Western New York Honors Harriet Tubman and the Underground Railroad

By WKBW News

July 9, 2010 Updated Feb 5, 2010 at 8:17 AM EST

BUFFALO, NY (WKBW) -- It's considered one of the most important routes on the "road to freedom" in African American history and it weaved its way right through Western New York. It was called the Underground Railroad.

"It's a great foundation for so many things, it's a great foundation for education, for informing people of our history that is not only local, or national, but international. We play an important part," Denise Easterling of the Niagara Falls Underground Railroad Heritage Area Commission told Eyewitness News.

On Thursday evening, Niagara University held an event celebrating the importance of the Underground Railroad and honoring one of its best known "conductors", Harriet Tubman.

"She really epitomized what Americans hold dear and that is the struggle for freedom, equality, justice, and self-determination," said keynote speaker Dr. Kate Clifford Larson.

Dr. Larson is the author of "Bound for the Promised Land: Harriet Tubman, Portrait of an American Hero". She says it was here in Western New York that Tubman received the support she needed to lead so many slaves to freedom.

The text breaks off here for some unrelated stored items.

(** The double nearest to [x > 0]: the nearest multiple of [2 ** e], ties to
    the even one. *)
Definition nearest_double (x : Q) : Q :=
  let e := last_place x in
  (inject_Z (round_half_even (x / pow2 e)) * pow2 e)%Q.

(** The float a real number is rounded to. *)
Definition float (x : Q) : Q :=
  Qred match Qcompare x 0 with
       | Eq => 0%Q
       | Gt => nearest_double x
       | Lt => (- nearest_double (- x))%Q
       end.

(** [a + b], [a * b] and [a / b] on floats, and on an int and a float. *)
Definition float_add (a b : Q) : Q := float (a + b).
Definition float_mul (a b : Q) : Q := float (a * b).
Definition float_div (a b : Q) : Q := float (a / b).

(** [sum(l)] on a list of floats: from 0, one addition per item. *)
Definition py_sum (l : list Q) : Q := fold_left float_add l 0%Q.

Arguments float : simpl never.
Arguments float_add : simpl never.
Arguments float_mul : simpl never.
Arguments float_div : simpl never.
Arguments py_sum : simpl never.

#[global] Instance Qle_dec : RelDecision Qle.
Proof.
  intros x y. destruct (Qlt_le_dec y x) as [H|H].
  - right. apply Qlt_not_le. exact H.
  - left. exact H.
Defined.

(** ** Python lists and strings *)

(** [l[-n:]] for [n > 0] *)
Definition lastn {A} (n : nat) (l : list A) : list A :=
  skipn (length l - n) l.

(** [l[i:j]] for [0 <= i] and [0 <= j] *)
Definition slice {A} (i j : nat) (l : list A) : list A :=
  skipn i (firstn j l).
Lemma C2_hybrid_discontinuity_policy_witness :
  (forall o, o ∈ processedLines [] simple_origin
                   (lit (nl "#EXT-X-DISCONTINUITY" "http://h/a.ts")) (lit "http://h/i.m3u8") ->
             isDiscontinuity o = false) /\
  (forall t, t ∈ split_lines (filterM3u8Ad [] simple_origin
                   (lit (nl "#EXT-X-DISCONTINUITY" "http://h/a.ts")) (lit "http://h/i.m3u8")) ->
             isDiscontinuity t = false) /\
  (exists after,
     processedLines [] simple_origin discontinuity_example (lit "http://h/i.m3u8")
     = rev (processLines [] simple_origin (lit "http://h/i.m3u8") true
              [lit "#EXTINF:5"; lit "http://h/a.ts"])
       ++ lit "#EXT-X-DISCONTINUITY" :: after) /\
  (exists rest,
     rest `suffix_of` [lit "#EXTINF:3"; lit "http://h/adjump/x.ts"] /\
     processedLines [] simple_origin discontinuity_example (lit "http://h/i.m3u8")
     = rev (fold_left (processLine [] simple_origin (lit "http://h/i.m3u8") true) rest
              (backtrack (processLines [] simple_origin (lit "http://h/i.m3u8") true
                            [lit "#EXTINF:5"; lit "http://h/a.ts"; lit "#EXT-X-DISCONTINUITY";
                             lit "#EXTINF:5"; lit "http://h/b.ts"])))).
Proof.
  assert (exists l, l ∈ split_lines discontinuity_example /\ matchesKeyword [] l = true) as Had.
  { exists (lit "http://h/adjump/x.ts"). split; [|reflexivity].
    vm_compute. do 7 right. left. }
  assert (forall l, l ∈ split_lines (lit (nl "#EXT-X-DISCONTINUITY" "http://h/a.ts")) ->
                    matchesKeyword [] l = false) as Hfree.
  { intros l Hl. vm_compute in Hl.
    repeat (apply elem_of_cons in Hl as [->|Hl]; [reflexivity|]).
    by apply elem_of_nil in Hl. }
  split; [|split; [|split]].
  - exact (proj1 (proj1 (C2_hybrid_discontinuity_policy [] simple_origin
                    (lit (nl "#EXT-X-DISCONTINUITY" "http://h/a.ts")) (lit "http://h/i.m3u8"))
             Hfree)).
  - apply (proj2 (proj1 (C2_hybrid_discontinuity_policy [] simple_origin
                    (lit (nl "#EXT-X-DISCONTINUITY" "http://h/a.ts")) (lit "http://h/i.m3u8"))
             Hfree)).
    + intros H. apply includes_elem in H. vm_compute in H. discriminate.
    + intros H. apply includes_elem in H. vm_compute in H. discriminate.
  - destruct (C2_hybrid_discontinuity_policy [] simple_origin
                discontinuity_example (lit "http://h/i.m3u8")) as [_ H].
    destruct (H Had [lit "#EXTINF:5"; lit "http://h/a.ts"] (lit "#EXT-X-DISCONTINUITY")
                [lit "#EXTINF:5"; lit "http://h/b.ts"; lit "#EXT-X-DISCONTINUITY";
                 lit "#EXTINF:3"; lit "http://h/adjump/x.ts"] eq_refl eq_refl eq_refl)
      as [Hkept _].
    apply Hkept. reflexivity.
  - destruct (C2_hybrid_discontinuity_policy [] simple_origin
                discontinuity_example (lit "http://h/i.m3u8")) as [_ H].
    destruct (H Had [lit "#EXTINF:5"; lit "http://h/a.ts"; lit "#EXT-X-DISCONTINUITY";
                     lit "#EXTINF:5"; lit "http://h/b.ts"] (lit "#EXT-X-DISCONTINUITY")
                [lit "#EXTINF:3"; lit "http://h/adjump/x.ts"] eq_refl eq_refl eq_refl)
      as [_ Hpopped].
    apply Hpopped. reflexivity.
Defined.
(** One CSV row, exactly: the UPDATE is run when the classifier accepts the
    row, the player is found and the UNIQUE constraint holds; otherwise
    nothing changes. *)
Lemma review_row_exact bet c :
  exists d',
    try_except (review_row bet) (fun _ => mret tt) c
    = ({| committed := committed c; working := d' |}, Ok tt)
    /\ ((d' = working c
         /\ forall reasons pid,
              bet_needs_review (working c) (c_bet bet) = Ok (false, reasons) ->
              select_player_id (e_player (c_bet bet)) (working c) = Ok pid ->
              review_conflict pid bet (working c) = true)
        \/ exists reasons pid,
             bet_needs_review (working c) (c_bet bet) = Ok (false, reasons)
             /\ select_player_id (e_player (c_bet bet)) (working c) = Ok pid
             /\ review_conflict pid bet (working c) = false
             /\ d' = update_raw (fun r => Z.eqb (id r) (c_id bet))
                                (reviewed pid bet) (working c)).
Proof.
  destruct c as [dc dw]. unfold try_except, review_row, mbind, M_bind.
  cbn [working committed].
  destruct (bet_needs_review dw (c_bet bet)) as [[nr reasons] | e] eqn:Eb;
    cbn [working committed].
  - destruct (select_player_id (e_player (c_bet bet)) dw) as [pid | e] eqn:Es;
      cbn [working committed].
    + destruct nr.
      * exists dw. split; [reflexivity |]. left. split; [reflexivity |].
        intros ? ? E. discriminate E.
      * unfold query. cbn [working committed].
        destruct (review_conflict pid bet dw) eqn:Ec.
        -- exists dw. split; [reflexivity |]. left. split; [reflexivity |].
           intros reasons' pid' _ E. injection E as <-. exact Ec.
        -- eexists. split; [reflexivity |]. right. exists reasons, pid.
           repeat split; auto.
    + rewrite (select_player_id_exn _ _ _ Es).
      exists dw. split; [reflexivity |]. left. split; [reflexivity |].
      intros ? ? _ E. discriminate E.
  - rewrite (bet_needs_review_exn _ _ _ Eb).
    exists dw. split; [reflexivity |]. left. split; [reflexivity |].
    intros ? ? E. discriminate E.
Qed.

Lemma review_outcome_players d1 d2 csv_df r r' :
  tbl_players d1 = tbl_players d2 ->
  review_outcome d1 csv_df r r' -> review_outcome d2 csv_df r r'.
Proof.
  intros E [-> | (bet & reasons & pid & Hin & Hid & Hacc & Hpid & ->)];
    [left; reflexivity |].
  right. exists bet, reasons, pid.
  rewrite <- (bet_needs_review_players d1 d2 _ E).
  rewrite <- (select_player_id_players d1 d2 _ E). auto.
Qed.

Lemma review_outcome_id d csv_df r r' : review_outcome d csv_df r r' -> id r' = id r.
Proof. intros [-> | (? & ? & ? & _ & _ & _ & _ & ->)]; reflexivity. Qed.

Lemma review_outcome_cons d bet rest r r1 r2 :
  review_outcome d [bet] r r1 -> review_outcome d rest r1 r2 ->
  review_outcome d (bet :: rest) r r2.
Proof.
  intros [-> | (b1 & rs1 & p1 & Hin1 & Hid1 & Hacc1 & Hpid1 & ->)]
         [-> | (b2 & rs2 & p2 & Hin2 & Hid2 & Hacc2 & Hpid2 & ->)].
  - left. reflexivity.
  - right. exists b2, rs2, p2. repeat split; auto.
    apply list_elem_of_further, Hin2.
  - right. exists b1, rs1, p1. repeat split; auto.
    apply list_elem_of_singleton in Hin1. subst b1. apply list_elem_of_here.
  - right. exists b2, rs2, p2. repeat split; auto.
    apply list_elem_of_further, Hin2.
Qed.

"She traveled through here frequently on her rescue missions to bring people from the eastern shore mostly family and fiends that she liberated. She found a very supportive abolitionist community here Black and White in Central and Western New York," said Larson.

Retired Syracuse history professor Milt Sernett agrees.

"We have to re-imagine the landscape as uncluttered with all the contemporary buildings. But her route to freedom because a great deal of her time was spent in Canada in St. Catherine's," said Sernett.

Between 1850 and 1860 it's believed Tubman conducted more than a dozen rescue missions leading close to a hundred people to freedom. Dr. Larson says those mission would not have been possible without the countless people who helped her along the underground railroad.

"It gave her hope every time that she came through here she was filled with hope and it gave her the energy and the fortitude to go back and rescue more people," said Larson.

Tubman continued her fight for freedom until her death at the age of 91 in Auburn, New York.